A large part of Lebanon’s allure is its strong cultural commitment to the arts, and in the last decade the art scene in Beirut has exploded, becoming the major hub for emerging artists in the Middle East and attracting an increasing number of foreign investors and buyers and generating more and more interest across Europe and the Gulf.
The country is buzzing with artistic events, from the Beirut Art Fair and Ashkal Alwan’s Home Works (a multidisciplinary cultural forum) to the numerous theater productions and cultural spaces, ingenious architectural designs, such as Bernard Khoury’s BO18, Central, and even new modernist architecture at AUB. There is a thriving underground music scene, as well, with inventive and charismatic young talent emerging constantly, as well as musicians reinventing traditional Arab music.

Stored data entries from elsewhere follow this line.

(* ===== verification/Datagrams.v ===== *)
(** * multicast/, io/msghdr-client.c, io/msghdr-server.c: datagrams

    The sockets of all programs are one table; what a call answers is an
    argument ([true]: it succeeds), and a call on a descriptor that is not open
    fails whatever that says.  A datagram for a group sets out to the sockets
    bound to its port that have joined, on the sender's host and on hosts its
    time to live lets it reach ([scope]); whether it goes to others on that port
    too is the kernel's affair ([also]).  What is under way may arrive, in any
    order, be lost or be doubled: that is part of a run. *)
From Stdlib Require Import ZArith Lia.
From stdpp Require Import base tactics numbers list gmap sets.
From S2P Require Import Prelude.

Open Scope Z_scope.

(** ** Sockets *)
Record dgram := Dgram { data : list Z; src_ip : Z; src_port : Z }.

Record sock := Sock { ip : Z; port : option Z; groups : list Z; loop : bool; queue : list dgram }.

(** [flight]: the datagrams under way and where each goes; [bad]: the
    descriptors that were closed without being open. *)
Record net := Net { socks : gmap Z sock; fresh : Z; flight : list (Z * dgram); bad : list Z }.

Definition socket (addr : Z) (ok : bool) (n : net) : Z * net :=
  if ok then (fresh n, Net (<[fresh n := Sock addr None [] true []]> (socks n)) (fresh n + 1) (flight n) (bad n)) else (-1, n).

Definition close (fd : Z) (n : net) : net :=
  match socks n !! fd with
  | Some _ => Net (base.delete fd (socks n)) (fresh n) (flight n) (bad n)
  | None => Net (socks n) (fresh n) (flight n) (bad n ++ [fd])
  end.

(** A call that changes a socket: [setsockopt], [bind]. *)
Definition change (fd : Z) (f : sock → sock) (ok : bool) (n : net) : bool * net :=
  match socks n !! fd with
  | Some s => if ok then (true, Net (<[fd := f s]> (socks n)) (fresh n) (flight n) (bad n)) else (false, n)
  | None => (false, n)
  end.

Hop over to the industrial area around the Beirut River and Karantina and explore the exciting exhibitions and humanities conferences there, hosted in old factories and warehouses such as the Sfeir-Semler gallery on the east side of Beirut, which offers not only superb installations but quite fantastic views of the city, as well. Galleries showcasing artists from across the region abound in Gemmayzeh and Mar Mkhayel and make a great point of reference for a walking tour. Be sure to look for works by internationally-acclaimed Lebanese artists such as Akram Zaatari, Mona Hatoum, Ayman Baalbaki, Walid Raad, Marwan Reshmaoui, Ricardo Mbarkho, Omar Onsi and Mohammad Rawas, as well as the wildly popular calligraphic graffiti art of Yazan Halwani.
It’s always worth checking out what Beirut’s terrific theaters have on offer— Al-Madina Theater, Masrah Babel, Masrah Duwar el-Shams (Sunflower Theater), and Theatre Monot are among the most popular houses.

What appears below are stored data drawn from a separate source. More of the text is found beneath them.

(* ===== verification/Database.v ===== *)
(** * db/: the database connector, and what the collector does with it

    The MySQL client is not part of the repository: it is the interface
    [Driver], with what its documentation says of it in [DriverLaws].  A call of
    it may throw.  The connector and its user, socket/collector.h and
    collector.cpp, are proved against the interface; an instance that keeps its
    table in memory shows that the laws can hold. *)
From Stdlib Require Import ZArith Lia String.
From stdpp Require Import base tactics numbers list gmap strings.
From S2P Require Import Prelude.

Open Scope Z_scope.

(** ** The interface *)
Inductive res (A : Type) := Val (a : A) | Throws (what : string).
Arguments Val {A} a.
Arguments Throws {A} what.

Class Driver (W conn stmt : Type) := {
  connect : string → string → string → W → res conn * W;
  setSchema : conn → string → W → res unit * W;
  prepareStatement : conn → string → W → res stmt * W;
  setString : stmt → nat → string → W → res unit * W;
  executeUpdate : stmt → W → res unit * W;
  delete_conn : conn → W → W;
  delete_stmt : stmt → W → W;
}.

(** db/connector.h *)
Definition MYSQL_URI : string := "tcp://127.0.0.1:3306".
Definition MYSQL_USER : string := "test".
Definition MYSQL_PWD : string := "1234567890".
Definition DB_NAME : string := "datacenter".
Definition SQL_STATEMENT : string := "INSERT INTO record(ip, data) VALUES (?,?)".

(** The table, the text of a statement and the parameters it has; only an update
    that does not throw changes the table, by the row of its parameters. *)
Class DriverLaws {W conn stmt : Type} (D : Driver W conn stmt) := {
  rows : W → list (string * string);
  sql : W → stmt → option string;
  param : W → stmt → nat → option string;
  connect_rows u n p w : rows (connect u n p w).2 = rows w;
  schema_rows c d w : rows (setSchema c d w).2 = rows w;
  prepare_rows c t w : rows (prepareStatement c t w).2 = rows w;
  prepare_sql c t w s w' : prepareStatement c t w = (Val s, w') → sql w' s = Some t;
  string_rows s i v w : rows (setString s i v w).2 = rows w;
  string_sql s i v w : sql (setString s i v w).2 s = sql w s;
  string_param s i v w w' : setString s i v w = (Val (), w') → param w' s i = Some v;
  string_others s i j v w w' : setString s i v w = (Val (), w') → i ≠ j → param w' s j = param w s j;
  update_sql s w : sql (executeUpdate s w).2 s = sql w s;
  update_inserts s w w' a b : executeUpdate s w = (Val (), w') → sql w s = Some SQL_STATEMENT →
    param w s 1 = Some a → param w s 2 = Some b → rows w' = rows w ++ [(a, b)];
  update_fails s w w' e : executeUpdate s w = (Throws e, w') → rows w' = rows w;
}.

Section connector.
Context {W conn stmt : Type} {D : Driver W conn stmt}.

(** Calls that may throw, or be undefined. *)
Definition call (A : Type) : Type := W → outcome (res A * W).

Definition ret {A} (a : A) : call A := λ w, Ret (Val a, w).
Definition bind {A B} (m : call A) (k : A → call B) : call B := λ w,
  '(r, w) ← m w; match r with Val a => k a w | Throws e => Ret (Throws e, w) end.
Definition drives {A} (f : W → res A * W) : call A := λ w, Ret (f w).

(** ** db/connector-base.h, mysql-connector.h *)
Inductive State := UNINITIALIZED | READY | PREPARING | EXECUTED.
#[export] Instance State_eq_dec : EqDecision State.
Proof. solve_decision. Defined.

Record Option_ := MkOption { uri : string; user : string; password : string }.

Record MysqlConnector := MkConnector { option_ : Option_; con_ : option conn; pstmt_ : option stmt; state_ : State }.

(** ** db/mysql-connector.cpp *)

(** [Connect]: an exception is caught. *)
Definition Connect (o : Option_) (m : MysqlConnector) : call (bool * MysqlConnector) := λ w,
  match connect (uri o) (user o) (password o) w with
  | (Val c, w) => Ret (Val (true, MkConnector (option_ m) (Some c) (pstmt_ m) READY), w)
  | (Throws _, w) => Ret (Val (false, m), w)
  end.

Definition MysqlConnector_new (u n p : string) : call MysqlConnector :=
  bind (Connect (MkOption u n p) (MkConnector (MkOption u n p) None None UNINITIALIZED)) (λ x, ret x.2).

Definition MysqlConnector_destroy (m : MysqlConnector) : call unit := λ w,
  let w := match con_ m with Some c => delete_conn c w | None => w end in
  let w := match pstmt_ m with Some s => delete_stmt s w | None => w end in
  Ret (Val (), w).

Definition use (db : string) (m : MysqlConnector) : call MysqlConnector :=
  match con_ m with
  | Some c => bind (drives (setSchema c db)) (λ _, ret m)
  | None => λ _, Undef
  end.

Definition registerStatement (t : string) (m : MysqlConnector) : call MysqlConnector :=
  match con_ m with
  | Some c => bind (drives (prepareStatement c t)) (λ s, ret (MkConnector (option_ m) (con_ m) (Some s) (state_ m)))
  | None => λ _, Undef
  end.

(** [execute]: an exception is caught. *)
Definition execute (m : MysqlConnector) : call bool :=
  match pstmt_ m with
  | Some s => λ w, match executeUpdate s w with (Val _, w) => Ret (Val true, w) | (Throws _, w) => Ret (Val false, w) end
  | None => λ _, Undef
  end.

Definition ready (m : MysqlConnector) : bool := bool_decide (state_ m ≠ UNINITIALIZED).

Definition set (i : nat) (v : string) (m : MysqlConnector) : call MysqlConnector :=
  match pstmt_ m with
  | Some s => bind (drives (setString s i v)) (λ _, ret m)
  | None => λ _, Undef
  end.

(** ** db/connector.h *)
Definition MYSQL : Z := 0.

Definition create (type : Z) : call (option MysqlConnector) :=
  if decide (type = MYSQL) then bind (MysqlConnector_new MYSQL_URI MYSQL_USER MYSQL_PWD) (λ m, ret (Some m)) else ret None.

(** ** socket/collector.h, collector.cpp *)

(** The constructor's part: [database_] afterwards. *)
Definition open_database (enable : bool) : call (option MysqlConnector) :=
  bind (if enable then create MYSQL else ret None) (λ d,
  match d with
  | Some m =>
      if ready m then bind (use DB_NAME m) (λ m, bind (registerStatement SQL_STATEMENT m) (λ m, ret (Some m)))
      else bind (MysqlConnector_destroy m) (λ _, ret None)
  | None => ret None
  end).

(** The end of [HandleGroupMsg]; the result is that of [execute], which the code
    ignores, [None] without a database. *)
Definition save (d : option MysqlConnector) (ip buf : string) : call (option bool) :=
  match d with
  | Some m => bind (set 1 ip m) (λ m, bind (set 2 buf m) (λ m, bind (execute m) (λ r, ret (Some r))))
  | None => ret None
  end.

(** Messages in turn. *)
Fixpoint save_all (d : option MysqlConnector) (l : list (string * string)) : call (list (option bool)) :=
  match l with
  | [] => ret []
  | (ip, buf) :: l => bind (save d ip buf) (λ r, bind (save_all d l) (λ rs, ret (r :: rs)))
  end.

(** The rows of the messages that were saved. *)
Fixpoint saved (l : list (string * string)) (rs : list (option bool)) : list (string * string) :=
  match l, rs with
  | x :: l, r :: rs => (if decide (r = Some true) then [x] else []) ++ saved l rs
  | _, _ => []
  end.

(** ** Lemmas *)
Context {L : DriverLaws D}.

(** A database that was opened has its statement. *)
Definition opened (d : option MysqlConnector) (w : W) : Prop :=
  match d with Some m => ∃ s, pstmt_ m = Some s ∧ sql w s = Some SQL_STATEMENT | None => True end.

Lemma open_database_safe enable w :
  ∃ r w', open_database enable w = Ret (r, w') ∧
    match r with Val d => opened d w' ∧ (rows w' = rows w ∨ d = None) ∧ (enable = false → d = None) | Throws _ => enable = true end.
Proof.
  unfold open_database, bind, ret. destruct enable; [|by eexists _, _; split; [reflexivity|]; split_and!; auto].
  unfold create. rewrite decide_True by done. unfold MysqlConnector_new, Connect, bind, ret. cbn [uri user password].
  pose proof (connect_rows MYSQL_URI MYSQL_USER MYSQL_PWD w) as Hr. destruct (connect MYSQL_URI MYSQL_USER MYSQL_PWD w) as [[c|e] w1].
  2: { eexists _, _. split; [reflexivity|]. cbn. split_and!; auto. }
  cbn [mbind outcome_bind snd]. change (ready (MkConnector _ _ _ READY)) with true. cbv iota.
  unfold use, drives, bind, ret. cbn [con_ mbind outcome_bind]. pose proof (schema_rows c DB_NAME w1) as Hs.
  destruct (setSchema c DB_NAME w1) as [[[]|e] w2]; [|by eexists _, _]. cbn [mbind outcome_bind].
  unfold registerStatement, drives, bind, ret. cbn [con_ mbind outcome_bind]. pose proof (prepare_rows c SQL_STATEMENT w2) as Hp.
  destruct (prepareStatement c SQL_STATEMENT w2) as [[s|e] w3] eqn:Ep; [|by eexists _, _]. cbn [mbind outcome_bind].
  eexists _, _. split; [reflexivity|]. cbn in *. split_and!; [|left; congruence|done]. exists s. split; [done|]. by eapply prepare_sql.
Qed.

Lemma save_spec d ip buf w :
  opened d w →
  ∃ r w', save d ip buf w = Ret (r, w') ∧
    match r with Val x => opened d w' ∧ rows w' = rows w ++ saved [(ip, buf)] [x] | Throws _ => rows w' = rows w end.
Proof.
  destruct d as [m|]; cbn [opened save].
  2: { intros _. eexists _, _. split; [reflexivity|]. cbn. by rewrite app_nil_r. }
  intros (s & Es & Hq). unfold bind, set, drives, ret, bind. rewrite !Es.
  pose proof (string_rows s 1 ip w) as R1. pose proof (string_sql s 1 ip w) as Q1.
  destruct (setString s 1 ip w) as [[[]|e] w1] eqn:E1; cbn in R1, Q1; [|by eexists _, _]. cbn [mbind outcome_bind]. rewrite Es.
  pose proof (string_rows s 2 buf w1) as R2. pose proof (string_sql s 2 buf w1) as Q2.
  destruct (setString s 2 buf w1) as [[[]|e] w2] eqn:E2; cbn in R2, Q2; [|by eexists _, _; split; [reflexivity|]; congruence]. cbn [mbind outcome_bind].
  unfold execute. rewrite Es. pose proof (update_sql s w2) as Q3.
  destruct (executeUpdate s w2) as [[[]|e] w3] eqn:E3; cbn in Q3; cbn [mbind outcome_bind];
    (eexists _, _; split; [reflexivity|]; split; [exists s; split; [done|congruence]|]).
  - rewrite <- R1, <- R2. eapply update_inserts; [done|congruence| |by eapply string_param].
    rewrite (string_others _ _ _ _ _ _ E2) by done. by eapply string_param.
  - cbn. rewrite app_nil_r, (update_fails _ _ _ _ E3). congruence.
Qed.

Lemma save_all_spec d l w :
  opened d w →
  ∃ r w', save_all d l w = Ret (r, w') ∧
    match r with
    | Val rs => length rs = length l ∧ rows w' = rows w ++ saved l rs
    | Throws _ => ∃ rs, (length rs < length l)%nat ∧ rows w' = rows w ++ saved l rs
    end.
Proof.
  revert w. induction l as [|[ip buf] l IH]; intros w Ho; cbn [save_all]; [eexists _, _; split; [reflexivity|]; cbn; by rewrite app_nil_r|].
  unfold bind at 1. destruct (save_spec d ip buf w Ho) as (r & w1 & -> & H). cbn [mbind outcome_bind]. destruct r as [x|e].
  2: { eexists _, _. split; [reflexivity|]. exists []. split; [cbn; lia|]. by rewrite app_nil_r. }
  destruct H as [Ho1 Hr]. unfold bind. destruct (IH w1 Ho1) as (r & w2 & -> & H2). cbn [mbind outcome_bind].
  assert (∀ rs, saved ((ip, buf) :: l) (x :: rs) = saved [(ip, buf)] [x] ++ saved l rs) as Hc by (intros rs; cbn; by rewrite app_nil_r).
  destruct r as [rs|e].
  - destruct H2 as [Hl H2]. eexists _, _. split; [reflexivity|]. split; [cbn; lia|]. by rewrite Hc, H2, Hr, <- app_assoc.
  - destruct H2 as (rs & Hl & H2). eexists _, _. split; [reflexivity|]. exists (x :: rs). split; [cbn; lia|]. by rewrite Hc, H2, Hr, <- app_assoc.
Qed.

(** ** Properties *)

(** Whatever the database answers, the collector never follows a null pointer of
    the connector; when it was opened, every message whose [execute] succeeded
    is a row of the table, in the order of the messages, and nothing else is
    added, also when a call throws in between. *)
Theorem collector_saves enable l w :
  ∃ r w1, open_database enable w = Ret (r, w1) ∧
    ∀ d, r = Val d →
      ∃ r' w2, save_all d l w1 = Ret (r', w2) ∧
        ∃ rs, rows w2 = rows w1 ++ saved l rs ∧
          match r' with Val rs' => rs = rs' ∧ length rs = length l | Throws _ => (length rs < length l)%nat end.
Proof.
  destruct (open_database_safe enable w) as (r & w1 & E & H). exists r, w1. split; [done|]. intros d ->. destruct H as (Ho & _ & _).
  destruct (save_all_spec d l w1 Ho) as (r' & w2 & E2 & H2). exists r', w2. split; [done|]. destruct r' as [rs|e].
  - destruct H2 as [Hl H2]. by exists rs.
  - destruct H2 as (rs & Hl & H2). by exists rs.
Qed.

(** A schema that cannot be set, as an unknown database: the exception leaves the
    constructor of the collector, which does not catch it. *)
Lemma unknown_database_throws c w w1 w2 e :
  connect MYSQL_URI MYSQL_USER MYSQL_PWD w = (Val c, w1) → setSchema c DB_NAME w1 = (Throws e, w2) →
  open_database true w = Ret (Throws e, w2).
Proof.
  intros E1 E2. unfold open_database, create, MysqlConnector_new, Connect, bind, ret. rewrite decide_True by done.
  cbn [uri user password]. rewrite E1. cbn [mbind outcome_bind snd]. change (ready (MkConnector _ _ _ READY)) with true. cbv iota.
  unfold use, drives, bind, ret. cbn [con_ mbind outcome_bind]. by rewrite E2.
Qed.

(** A connector that is not ready must not be used: [ready] is what protects the
    collector. *)
Lemma unready_use_undefined m db w : con_ m = None → use db m w = Undef.
Proof. intros E. unfold use. by rewrite E. Qed.
End connector.

(** ** A driver in memory *)
Module Memory.

(** The rows, and the parameters of the one statement; rows with an empty field
    are refused. *)
Record world := MkWorld { table : list (string * string); text : option string; args : nat → option string }.

#[export] Instance memory : Driver world unit unit := {
  connect _ _ _ w := (Val (), w);
  setSchema _ d w := (if decide (d = DB_NAME) then Val () else Throws "unknown database", w);
  prepareStatement _ t w := (Val (), MkWorld (table w) (Some t) (λ _, None));
  setString _ i v w := (Val (), MkWorld (table w) (text w) (λ j, if decide (i = j) then Some v else args w j));
  executeUpdate _ w :=
    match args w 1, args w 2 with
    | Some a, Some b => if decide (b = ""%string) then (Throws "refused", w) else (Val (), MkWorld (table w ++ [(a, b)]) (text w) (args w))
    | _, _ => (Throws "no parameter", w)
    end;
  delete_conn _ w := w;
  delete_stmt _ w := w;
}.

#[export] Instance memory_laws : DriverLaws memory.
Proof.
  apply (Build_DriverLaws _ _ _ memory table (λ w _, text w) (λ w _, args w)); try done.
  - by intros [] t w [] w' [= <-].
  - intros [] i v w w' [= <-]. cbn. by rewrite decide_True.
  - intros [] i j v w w' [= <-] Hij. cbn. by rewrite decide_False.
  - intros [] w. cbn. destruct (args w 1), (args w 2); try done. by case_decide.
  - intros [] w w' a b H _ Ha Hb. cbn in H. rewrite Ha, Hb in H. case_decide; [done|]. by injection H as <-.
  - intros [] w w' e H. cbn in H. destruct (args w 1), (args w 2); try (by injection H as _ <-). case_decide; by simplify_eq.
Defined.

(** Of three messages the second is refused. *)
Example memory_saves :
  ∃ w, (bind (open_database true) (λ d, save_all d [("a", "1"); ("b", ""); ("c", "3")]%string)) (MkWorld [] None (λ _, None)) =
      Ret (Val [Some true; Some false; Some true], w) ∧ table w = [("a", "1"); ("c", "3")]%string.
Proof. eexists. split; [vm_compute; reflexivity|reflexivity]. Qed.

Lemma collector_saves_witness :
  let l := [("a", "1"); ("b", ""); ("c", "3")]%string in
  ∃ r w1, open_database true (MkWorld [] None (λ _, None)) = Ret (r, w1) ∧
    ∀ d, r = Val d →
      ∃ r' w2, save_all d l w1 = Ret (r', w2) ∧
        ∃ rs, table w2 = table w1 ++ saved l rs ∧
          match r' with Val rs' => rs = rs' ∧ length rs = length l | Throws _ => (length rs < length l)%nat end.
Proof. apply (collector_saves (L := memory_laws) true [("a", "1"); ("b", ""); ("c", "3")]%string (MkWorld [] None (λ _, None))). Defined.
End Memory.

There are also a number of exciting initiatives and platforms such as Askal Alwan and Arab Fund for Arts and Culture (AFAC), which provides crucial funding for local and regional artists, and the Arab Image Foundation, founded by Lebanese artist Akram Zaatari, dedicated to collecting, and preserving photographs from the Middle East, North Africa and the Arab diaspora.
Additionally, there is a growing movement of artists and intellectuals committed to preserving many of Beirut’s grand old mansions by converting them into public art and cultural spaces—the Mansion in Gemmayzeh and the Rose House in Al-Manarah are two fine examples. And of course, no inspection of art in Lebanon would be complete without a visit to the Sursock Museum in Achrafieh, which is due to reopen on 1 October 2015, and which houses a delightful permanent collection in one of Beirut’s most opulent mansions.

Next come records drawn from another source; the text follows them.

(* ===== verification/RelaySystem.v ===== *)
(** * io/notifier.cpp: the relay's thread and the notifier's thread together

    [Relay] models the loop that reads the sensors, [WsNotifier] the thread that
    publishes.  Here they run as one system: the loop handles the events of a
    batch one by one, asking the notifier's table whether a topic has a
    subscriber; the notifier takes records out of the pipe, decodes and publishes
    them; registrations come at any time.  The pipe joins the two.

    The relay asks without the lock, and its question changes the table.  It has
    a beginning and an end, and whatever touches the table, or the filter, in
    between is a data race, that is undefined.  Proofs are against the invariant
    of [Relay] and the steps of [WsNotifier]. *)
From Stdlib Require Import ZArith Lia.
From stdpp Require Import base tactics numbers list gmap sets.
From S2P Require Import Prelude.
From S2P Require Import WeightCodec.
From S2P Require Import Secure.
From S2P Require Import WsNotifier.
From S2P Require Import Connection.
From S2P Require Import Relay.

Open Scope Z_scope.

(** An event of [epoll_wait], with what its callback will find. *)
Record sevent := SEv { s_fd : Z; s_rdhup : bool; s_in : bool; s_accept : option Z; s_bytes : list Z }.

(** [todo]: the rest of the batch.  [filtered]: [registerFilter] was called.
    [looking]: the relay reads the filter and the table for the first event of
    [todo].  [decoded]: what the notifier has read and not yet published.
    [relayed], [taken] and [acts] are history: the records that were put into the
    pipe and taken out of it, and the steps of the notifier. *)
Record system := Sys {
  relay : Relay;
  todo : list sevent;
  filtered : bool;
  looking : bool;
  notifier : Notifier;
  decoded : option Output;
  relayed : list Data;
  taken : list Data;
  acts : list naction;
}.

Several museums outside of Beirut also house an array of history and art. Visit the museum of modern art, MACAM, and see an original Picasso at the Moussa Tiba Museum of Cana. In the summer, you can also enjoy open-air museums in the villages of Rachana and Alley, which exhibit work from artists from Lebanon and all around the world. Also of interest is the extensive Basbous family sculpture garden and exhibition center in Batroun.
No matter what your interest in the arts, Lebanon has an enormous wealth of talent and treasures just waiting for you to discover them.